-- Opening Marker --

Lemma string_bytes_string l : Forall is_byte l -> string_bytes (bytes_string l) = l.
Proof.
  induction 1 as [|b l Hb _ IH]; [done|]. cbn [bytes_string string_bytes]. rewrite IH.
  unfold char_code, is_byte in *. rewrite N_ascii_embedding by lia. f_equal. lia.
Qed.

Lemma sane_nonempty l : serializedSanityCheck l = Ok tt -> bytes_string l <> ""%string.
Proof. by destruct l. Qed.

(** The database after the two writes of [saveBlock]. *)
Lemma save_writes (t : level_db D) i l :
  db_wf t -> 0 <= i ->
  wp (writeByteArrayOver cfg (createKey1 cfg i) l ;;
      writeString cfg (createLastCommittedKey cfg) (to_string i) true) t (fun r t' =>
    r = Ok tt /\ db_wf t' /\ db_lookup t' (createKey1 cfg i) = Some l /\
    db_lookup t' (createLastCommittedKey cfg) = Some (to_string i) /\
    forall k, k <> createKey1 cfg i -> k <> createLastCommittedKey cfg ->
      db_lookup t' k = db_lookup t k \/ db_lookup t' k = None).
Proof.
  intros Hwf Hi. wp_simpl.
  assert (wp (writeByteArrayOver cfg (createKey1 cfg i) l) t (fun r t1 =>
    r = Ok tt /\ db_wf t1 /\ exists t0, db_retains t t0 /\ forall k, db_lookup t1 k =
      if decide (k = createKey1 cfg i) then Some l else db_lookup t0 k)) as Hw1.
  { change (wp (writeString cfg (createKey1 cfg i) l true) t (fun r t1 =>
      r = Ok tt /\ db_wf t1 /\ exists t0, db_retains t t0 /\ forall k, db_lookup t1 k =
        if decide (k = createKey1 cfg i) then Some l else db_lookup t0 k)).
    eapply wp_mono; [by apply writeString_spec|]. cbv beta.
    intros r t1 (-> & ? & t0 & _ & ? & ?). eauto 6. }
  assert (wp (writeByteArrayOver cfg (createKey1 cfg i) l) t
    (fun _ t1 => locate t1 (createKey1 cfg i) = Some (3%nat, l))) as Hw2
    by exact (writeString_newest cfg t (createKey1 cfg i) l Hwf).
  eapply wp_mono; [exact (wp_and _ _ _ _ Hw1 Hw2)|]. cbv beta.
  intros r t1 ((-> & Hwf1 & t0 & Hret & Hk1) & Hloc).
  eapply wp_mono; [by apply writeString_spec|]. cbv beta.
  intros r t2 (-> & Hwf2 & t3 & _ & Hret3 & Hk2). pose proof (last_key_block i) as Hne.
  split_and!; [done|done| | |].
  - rewrite Hk2, decide_False by auto. destruct (Hret3 (createKey1 cfg i)) as [->|[[v Hv] _]].
    + by rewrite Hk1, decide_True.
    + rewrite Hloc in Hv. discriminate.
  - by rewrite Hk2, decide_True.
  - intros k Hki Hkl. rewrite Hk2, decide_False by done.
    destruct (Hret3 k) as [->|[_ ->]]; [|by right]. rewrite Hk1, decide_False by done.
    destruct (Hret k) as [->|[_ ->]]; [by left|by right].
Qed.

-- Closing Marker --

> What the task asks: Exactly the lines from the one containing "- intros k Hki" to the final line of the entries must be restated, and no others.

> Answer box:
  - intros k Hki Hkl. rewrite Hk2, decide_False by done.
    destruct (Hret3 k) as [->|[_ ->]]; [|by right]. rewrite Hk1, decide_False by done.
    destruct (Hret k) as [->|[_ ->]]; [by left|by right].
Qed.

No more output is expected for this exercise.